Work instruction:
Range to output from the entries below: the line containing "Record t := mk" through the line containing "A sender of". Set it down exactly, ends included, nothing else.

Collected data:

----------------

(* ===== verification/Channels.v ===== *)
(** * Direct streams to subscribers

    The live part of the publish service: the keys a client subscribes under
    (src/src/publish/implement.rs), the keys of an ingested network event
    ([NetworkKey] of src/src/ingest.rs), the shared map of subscriptions, and
    [send_direct_stream] (src/src/publish.rs), which the ingest service calls
    for every stored network event. *)

From Stdlib Require Import ZArith Lia Ascii.
From S2P Require Import Prelude Bytes Externals StorageKey NetAddr GigantoClient Demo.

(** ['\0'] *)
Definition nul : string := String Ascii.zero EmptyString.

Module NetworkKey.
Record t := mk { source_key : string; all_key : string; }.
Definition new (source protocol : string) : t :=
  mk (source +:+ nul +:+ protocol) ("all" +:+ nul +:+ protocol).
End NetworkKey.
Notation NetworkKey := NetworkKey.t.

(** ** Subscriptions

    A sender of a [tokio::mpsc::unbounded_channel]; the clones of one sender
    share their channel, so the map holds channel names.  [ch_open] is false
    once the receiving end was dropped. *)
Record Channel := mk_channel { ch_queue : list bytes; ch_open : bool; }.
Notation ChannelId := nat.

(** [StreamDirectChannel] and the channels its senders belong to. *)
Record Channels := mk_channels {
  subscriptions : gmap string ChannelId;
  channels : gmap ChannelId Channel;
}.

Definition no_channels : Channels := mk_channels ∅ ∅.

(** [sender.send(buf)?]: an error once the receiver is gone. *)
Definition channel_send (c : ChannelId) (buf : bytes) : M Channels unit := λ s,
  match channels s !! c with
  | Some ch =>
      if ch_open ch then
        (Ok tt, mk_channels (subscriptions s)
                  (<[c := mk_channel (ch_queue ch ++ [buf]) true]> (channels s)))
      else (Err "channel closed", s)
  | None => (Err "channel closed", s)
  end.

----------------

Exercise response:
Record t := mk { source_key : string; all_key : string; }.
Definition new (source protocol : string) : t :=
  mk (source +:+ nul +:+ protocol) ("all" +:+ nul +:+ protocol).
End NetworkKey.
Notation NetworkKey := NetworkKey.t.

(** ** Subscriptions

    A sender of a [tokio::mpsc::unbounded_channel]; the clones of one sender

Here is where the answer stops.